Alumni College Fellow

Lucas Wood

Lucas Wood

Fake News in Medieval Camelot: Revealing and Repressing Courtly Adultery

The use of the concept of "fake news" as a response to crises of gender politics in contemporary media discourses may seem like a recent phenomenon, but an analogous configuration of ideas can be observed in thirteenth-century French and Anglo-Norman Arthurian literature. The recurring motif of the magical chastity test, in which an enchanted drinking horn or mantle promises to expose the ubiquity of marital and sexual infidelity at King Arthur's court, destabilizes the ideological premises and social practices on which the courtly community is based. Labeling the magical test's results as "fake news"—that is, attacking its legitimacy as an epistemological tool rather than actually disproving its (accurate) findings—offers a way of letting courtly discourses and social structures, if not individual love relationships, survive the test's explosive revelation.
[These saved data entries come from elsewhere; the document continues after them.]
(* ===== verification/Isr.v ===== *)
(** Taking an interrupt: src/arch/interrupts.asm, with the descriptor table and the
    handler of [Idt] and the instructions of [Gate].

    The processor's part of an interrupt (the frame it pushes, [iretq]) is written
    out; the compiled code of the handler is a parameter that keeps the calling
    convention, and what it does to the frame and to the controllers is
    [Idt.interrupt_handler]. *)

From Stdlib Require Import ZArith Lia Bool.
From stdpp Require Import base list numbers option.
From S2P Require Import Prelude Gate Idt.

Open Scope Z_scope.

(** * The machine *)

(** The processor, its flags and segments, and what [Idt] has. *)
Record mach := mk_mach { core : cpu; rflags : Z; cs : Z; ss : Z; irqs : irq_state }.

Definition set_core (c : cpu) (m : mach) : mach := mk_mach c (rflags m) (cs m) (ss m) (irqs m).

(** The vectors for which the processor pushes an error code. *)
Definition hw_error (v : nat) : bool := bool_decide (v ∈ [8; 10; 11; 12; 13; 14; 17; 21; 29; 30]%nat).

(** An interrupt gate clears the flags IF and TF (and NT, RF). *)
Definition masked (f : Z) : Z := Z.clearbit (Z.clearbit (Z.clearbit (Z.clearbit f 9) 8) 14) 16.

(** The processor takes vector [v]: it aligns the stack, pushes the frame, and goes
    where the gate says.  [None] without a gate that is present. *)
Definition enter_gate (v : nat) (err : Z) (m : mach) : option mach :=
  g ← idt (irqs m) !! v;
  if Z.testbit (attributes g) 7 then
    let c := core m in
    let c1 := set_reg RSP (regs c RSP - regs c RSP mod 16) c in
    let c2 := push (Gate.rip c) (push (cs m) (push (rflags m) (push (regs c RSP) (push (ss m) c1)))) in
    let c3 := if hw_error v then push err c2 else c2 in
    Some (mk_mach (set_rip (gate_target g) c3) (masked (rflags m)) (kernel_cs g) (ss m) (irqs m))
  else None.

Definition iretq (m : mach) : mach :=
  let '(rip', c) := pop (core m) in
  let '(cs', c) := pop c in
  let '(rflags', c) := pop c in
  let '(rsp', c) := pop c in
  let '(ss', c) := pop c in
  mk_mach (set_rip rip' (set_reg RSP rsp' c)) rflags' cs' ss' (irqs m).

(** * The stubs *)

(** The vectors declared with [ISR_ERR]; the other ones of the 48 are [ISR_NOERR]. *)
Definition ISR_ERR (v : nat) : bool := bool_decide (v ∈ [8; 10; 11; 12; 13; 14; 17; 30]%nat).

Definition isr_stub (v : nat) (c : cpu) : cpu :=
  push (Z.of_nat v) (if ISR_ERR v then c else push 0 c).

(** The pushes of [isr_common], in their order. *)
Definition isr_pushes : list reg := [R15; R14; R13; R12; R11; R10; R9; R8; RBP; RDI; RSI; RDX; RCX; RBX; RAX].

(** The handler resumes the machine or halts it. *)
Inductive taken := Resumed (m : mach) | Halted (m : mach) | NoStub.

Section stubs.
(** The addresses of the stubs, the compiled code of the handler, and the address
    behind its call. *)
Context (isr_stub_table : nat -> Z) (compiled : cpu -> cpu) (after_call : Z).

(** [call interrupt_handler]: the pointer to the frame is in RDI; the numbers of the
    words are those of [registers_t]. *)
Definition call_handler (m : mach) : taken :=
  let c := push after_call (core m) in
  let p := regs c RDI in
  let frame := Idt.mk_regs (stack c (p + 8 * 15)) (stack c (p + 8 * 16)) (stack c (p + 8 * 17)) in
  match interrupt_handler frame (irqs m) with
  | (Resume frame', s) =>
      Resumed (mk_mach (compiled (set_stack (p + 8 * 17) (Idt.rip frame') c)) (rflags m) (cs m) (ss m) s)
  | (Halt, s) => Halted (mk_mach c (rflags m) (cs m) (ss m) s)
  end.

(** The instructions before the call are [Gate.run]'s; none of them can fault. *)
Definition exec (code : list instr) (c : cpu) : cpu := default c (run (fun _ _ => None) 0 code c).

Definition isr_common (m : mach) : taken :=
  let c := exec (map Push isr_pushes ++ [Mov RDI RSP]) (core m) in
  match call_handler (set_core c m) with
  | Resumed m' =>
      let c := exec (map Pop (rev isr_pushes)) (core m') in
      let c := set_reg RSP (u64 (regs c RSP + 16)) c in
      Resumed (iretq (set_core c m'))
  | r => r
  end.

(** The stub at an address, from the table. *)
Definition stub_at (a : Z) : option nat := fst <$> list_find (fun v => isr_stub_table v = a) (seq 0 48).

Definition take_interrupt (v : nat) (err : Z) (m : mach) : taken :=
  match enter_gate v err m with
  | Some m' =>
      match stub_at (Gate.rip (core m')) with
      | Some w => isr_common (set_core (isr_stub w (core m')) m')
      | None => NoStub
      end
  | None => NoStub
  end.

End stubs.

(** * Facts *)

(** Words pushed one after the other lie on the stack, the last one lowest. *)
Definition push_all (vs : list Z) (c : cpu) : cpu := foldl (fun c v => push v c) c vs.

Lemma push_all_spec (vs : list Z) (c : cpu) :
  8 * Z.of_nat (length vs) <= regs c RSP < 2 ^ 64 ->
  let c' := push_all vs c in
  regs c' RSP = regs c RSP - 8 * Z.of_nat (length vs) /\ (forall r, r <> RSP -> regs c' r = regs c r) /\
  (forall i v, rev vs !! i = Some v -> stack c' (regs c' RSP + 8 * Z.of_nat i) = v) /\
  (forall a, regs c RSP <= a -> stack c' a = stack c a) /\ pkru c' = pkru c /\ cr4 c' = cr4 c /\ Gate.rip c' = Gate.rip c.
Proof.
  revert c. induction vs as [|v vs IH]; intros c Hr.
  { cbn. split_and!; [lia|done..]. }
  cbn [push_all foldl length] in *. fold (push_all vs (push v c)). set (a := regs c RSP - 8).
  assert (push v c = set_stack a v (set_reg RSP a c)) as E0 by (unfold push, u64; by rewrite Z.mod_small by lia).
  assert (forall x, regs (push v c) x = if decide (x = RSP) then a else regs c x) as E1 by (intros x; rewrite E0; apply regs_set).
  destruct (IH (push v c)) as (Esp & Eregs & Estk & Eabove & Erest); [rewrite E1, decide_True by done; unfold a; lia|].
  rewrite E1, decide_True in Esp by done. set (c' := push_all vs (push v c)) in *.
  assert (forall x, a <= x -> stack c' x = if x =? a then v else stack c x) as Hx
    by (intros x Hx; rewrite Eabove by (by rewrite E1, decide_True); by rewrite E0).
  cbv zeta. rewrite E0 in Erest. split; [unfold a in *; lia|]. split_and!; [| | |exact (proj1 Erest)|exact (proj1 (proj2 Erest))|exact (proj2 (proj2 Erest))].
  - intros x Hxs. by rewrite Eregs, E1, decide_False.
  - intros i x Hi. cbn [rev] in Hi. apply lookup_app_Some in Hi as [Hi|[Hlen Hi]]; [by apply Estk|].
    rewrite length_rev in *. destruct (i - length vs)%nat as [|k] eqn:Ek; [|done]. injection Hi as <-.
    replace (Z.of_nat i) with (Z.of_nat (length vs)) by lia. rewrite Esp, Hx by lia.
    replace (a - 8 * Z.of_nat (length vs) + 8 * Z.of_nat (length vs)) with a by lia. by rewrite Z.eqb_refl.
  - intros x Hxs. rewrite Hx by (unfold a; lia). by rewrite (proj2 (Z.eqb_neq _ _)) by (unfold a; lia).
Qed.

Lemma run_pushes (callee : Z -> cpu -> option cpu) (ra : Z) (rs : list reg) (c : cpu) :
  RSP ∉ rs -> run callee ra (map Push rs) c = Some (push_all (map (regs c) rs) c).
Proof.
  revert c. induction rs as [|r rs IH]; intros c Hsp; [done|]. apply not_elem_of_cons in Hsp as [Hne Hsp].
  cbn [map run step mbind option_bind]. rewrite IH by done. change (push_all (regs c r :: map (regs c) rs) c) with (push_all (map (regs c) rs) (push (regs c r) c)).
  do 2 f_equal. apply map_ext_in. intros x Hx.
  etransitivity; [apply (regs_set RSP)|]. apply decide_False. intros ->. by apply Hsp, list_elem_of_In.
Qed.

Lemma iretq_spec (m : mach) :
  let c := core m in let sp := regs c RSP in
  0 <= sp -> sp + 40 < 2 ^ 64 ->
  iretq m = mk_mach (set_rip (stack c sp) (set_reg RSP (stack c (sp + 24)) c)) (stack c (sp + 16)) (stack c (sp + 8)) (stack c (sp + 32)) (irqs m).
Proof.
  destruct m as [[[a bx b d si di bp sp b8 b9 b10 b11 b12 b13 b14 b15] st pk c4 ip] fl k1 k2 s].
  intros c sp' H0 H1. change sp' with sp in *. unfold c. clear c sp'.
  unfold iretq, pop. cbv [core regs get file rsp set_reg put stack pkru cr4 Gate.rip set_rip rflags cs ss irqs].
  unfold u64. rewrite !(Z.mod_small (sp + 8)), !(Z.mod_small (sp + 8 + 8)), !(Z.mod_small (sp + 8 + 8 + 8)) by lia.
  replace (sp + 8 + 8 + 8 + 8) with (sp + 32) by lia. replace (sp + 8 + 8 + 8) with (sp + 24) by lia.
  replace (sp + 8 + 8) with (sp + 16) by lia. rewrite (Z.mod_small (sp + 32)) by lia. done.
Qed.

Section taking.
Context (isr_stub_table : nat -> Z) (compiled : cpu -> cpu) (after_call : Z).
(** The compiled handler returns as any function does, and leaves PKRU alone. *)
Context (Hcompiled : forall c, returns c (compiled c) /\ pkru (compiled c) = pkru c).

(** The frame of the handler, at the stack pointer when [isr_common] starts. *)
Definition frame_of (c : cpu) : registers_t :=
  Idt.mk_regs (stack c (regs c RSP)) (stack c (regs c RSP + 8)) (stack c (regs c RSP + 16)).

Lemma isr_pushes_ok : RSP ∉ isr_pushes /\ RSP ∉ rev isr_pushes /\ NoDup (rev isr_pushes) /\ (forall r, r <> RSP -> r ∈ rev isr_pushes).
Proof.
  split_and!; [apply (bool_decide_unpack _); reflexivity..|]. intros r Hr.
  destruct r; (apply (bool_decide_unpack _); reflexivity) || done.
Qed.

Lemma exec_mov (code : list instr) (d r : reg) (c c' : cpu) :
  run (fun _ _ => None) 0 code c = Some c' -> exec (code ++ [Mov d r]) c = set_reg d (regs c' r) c'.
Proof. intros E. unfold exec. by rewrite run_app, E. Qed.

(** The call: the registers are on the stack below the frame. *)
Lemma enter_facts (c c' : cpu) :
  run (fun _ _ => None) 0 (map Push isr_pushes) c = Some c' -> regs c' RSP = regs c RSP - 8 * Z.of_nat 15 ->
  (forall i v, map (regs c) (rev isr_pushes) !! i = Some v -> stack c' (regs c' RSP + 8 * Z.of_nat i) = v) ->
  (forall a, regs c RSP <= a -> stack c' a = stack c a) -> pkru c' = pkru c -> cr4 c' = cr4 c ->
  exists c1, exec (map Push isr_pushes ++ [Mov RDI RSP]) c = c1 /\ regs c1 RSP = regs c RSP - 120 /\ regs c1 RDI = regs c RSP - 120 /\
    (forall i r, rev isr_pushes !! i = Some r -> stack c1 (regs c1 RSP + 8 * Z.of_nat i) = regs c r) /\
    (forall a, regs c RSP <= a -> stack c1 a = stack c a) /\ pkru c1 = pkru c /\ cr4 c1 = cr4 c.
Proof.
  intros Erun Esp Estk Eabove Epk Ec4. exists (set_reg RDI (regs c' RSP) c'). split; [by apply exec_mov|].
  change (stack (set_reg RDI (regs c' RSP) c')) with (stack c').
  rewrite !regs_set, (decide_False (P := RSP = RDI)), (decide_True (P := RDI = RDI)) by done.
  split_and!; [lia|lia| |done|done|done].
  intros i r Hi. apply Estk. etransitivity; [apply list_lookup_fmap|by rewrite Hi].
Qed.

Lemma isr_enter (c : cpu) :
  256 <= regs c RSP < 2 ^ 64 ->
  exists c1, exec (map Push isr_pushes ++ [Mov RDI RSP]) c = c1 /\ regs c1 RSP = regs c RSP - 120 /\ regs c1 RDI = regs c RSP - 120 /\
    (forall i r, rev isr_pushes !! i = Some r -> stack c1 (regs c1 RSP + 8 * Z.of_nat i) = regs c r) /\
    (forall a, regs c RSP <= a -> stack c1 a = stack c a) /\ pkru c1 = pkru c /\ cr4 c1 = cr4 c.
Proof.
  intros Hr. destruct isr_pushes_ok as (Hn & _ & _ & _).
  assert (length (map (regs c) isr_pushes) = 15%nat) as Hlen by (by rewrite length_map).
  destruct (push_all_spec (map (regs c) isr_pushes) c) as (Esp & _ & Estk & Eabove & Epk & Ec4 & _); [rewrite Hlen; lia|].
  rewrite Hlen in Esp. rewrite <- map_rev in Estk.
  exact (enter_facts c _ (run_pushes _ _ isr_pushes c Hn) Esp Estk Eabove Epk Ec4).
Qed.

(** The way back: every register comes off the stack, and [iretq] takes the frame. *)
Lemma isr_leave (saved : reg -> Z) (m : mach) :
  let c := core m in
  (forall i r, rev isr_pushes !! i = Some r -> stack c (regs c RSP + 8 * Z.of_nat i) = saved r) ->
  0 <= regs c RSP -> regs c RSP + 256 < 2 ^ 64 ->
  let base := regs c RSP + 120 in
  let c1 := exec (map Pop (rev isr_pushes)) c in
  exists c', iretq (set_core (set_reg RSP (u64 (regs c1 RSP + 16)) c1) m) =
      mk_mach c' (stack c (base + 32)) (stack c (base + 24)) (stack c (base + 48)) (irqs m) /\
    (forall r, r <> RSP -> regs c' r = saved r) /\ regs c' RSP = stack c (base + 40) /\ Gate.rip c' = stack c (base + 16) /\
    stack c' = stack c /\ pkru c' = pkru c /\ cr4 c' = cr4 c.
Proof.
  intros c Hs H0 H1 base. destruct isr_pushes_ok as (_ & Hn & Hnd & Hall).
  assert (regs c RSP + 8 * Z.of_nat (length (rev isr_pushes)) = base) as Eb by (change (length (rev isr_pushes)) with 15%nat; unfold base; lia).
  destruct (run_pops (fun _ _ => None) 0 (rev isr_pushes) c Hnd Hn H0) as (c1 & E1 & Esp & Ein & _ & Est & Epk & Ec4);
    [rewrite Eb; unfold base; lia|]. rewrite Eb in Esp. cbv zeta. unfold exec. rewrite E1. change (default c (Some c1)) with c1.
  unfold u64. rewrite Esp, Z.mod_small by (unfold base; lia).
  set (m2 := set_core _ m). assert (regs (core m2) RSP = base + 16) as Em by (cbn [m2 set_core core]; by rewrite regs_set, decide_True).
  rewrite (iretq_spec m2) by (rewrite Em; unfold base; lia). rewrite Em.
  change (stack (core m2)) with (stack c1). rewrite Est. change (irqs m2) with (irqs m).
  replace (base + 16 + 16) with (base + 32) by lia. replace (base + 16 + 8) with (base + 24) by lia.
  replace (base + 16 + 32) with (base + 48) by lia. replace (base + 16 + 24) with (base + 40) by lia.
  eexists. split; [reflexivity|]. split_and!; [|exact (regs_set RSP (stack c (base + 40)) (core m2) RSP)|done|done|done|done].
  intros r Hr. specialize (Hall r Hr). apply list_elem_of_lookup in Hall as [i Hi].
  change (regs (set_reg RSP (stack c (base + 40)) (set_reg RSP (base + 16) c1)) r = saved r).
  rewrite !regs_set, !decide_False by done. rewrite (Ein i r Hi). by apply Hs.
Qed.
But the strategic construct of "fake news" not only defuses, but also productively diffuses the truth of courtly infidelity. Publicizing this uncomfortable knowledge under the sign of the "lie" allows the group to assimilate the fact of habitual adultery into its collective consciousness and rethink the nature of relationships between real men and women as they are idealized and practiced in and beyond the world of Arthurian fiction.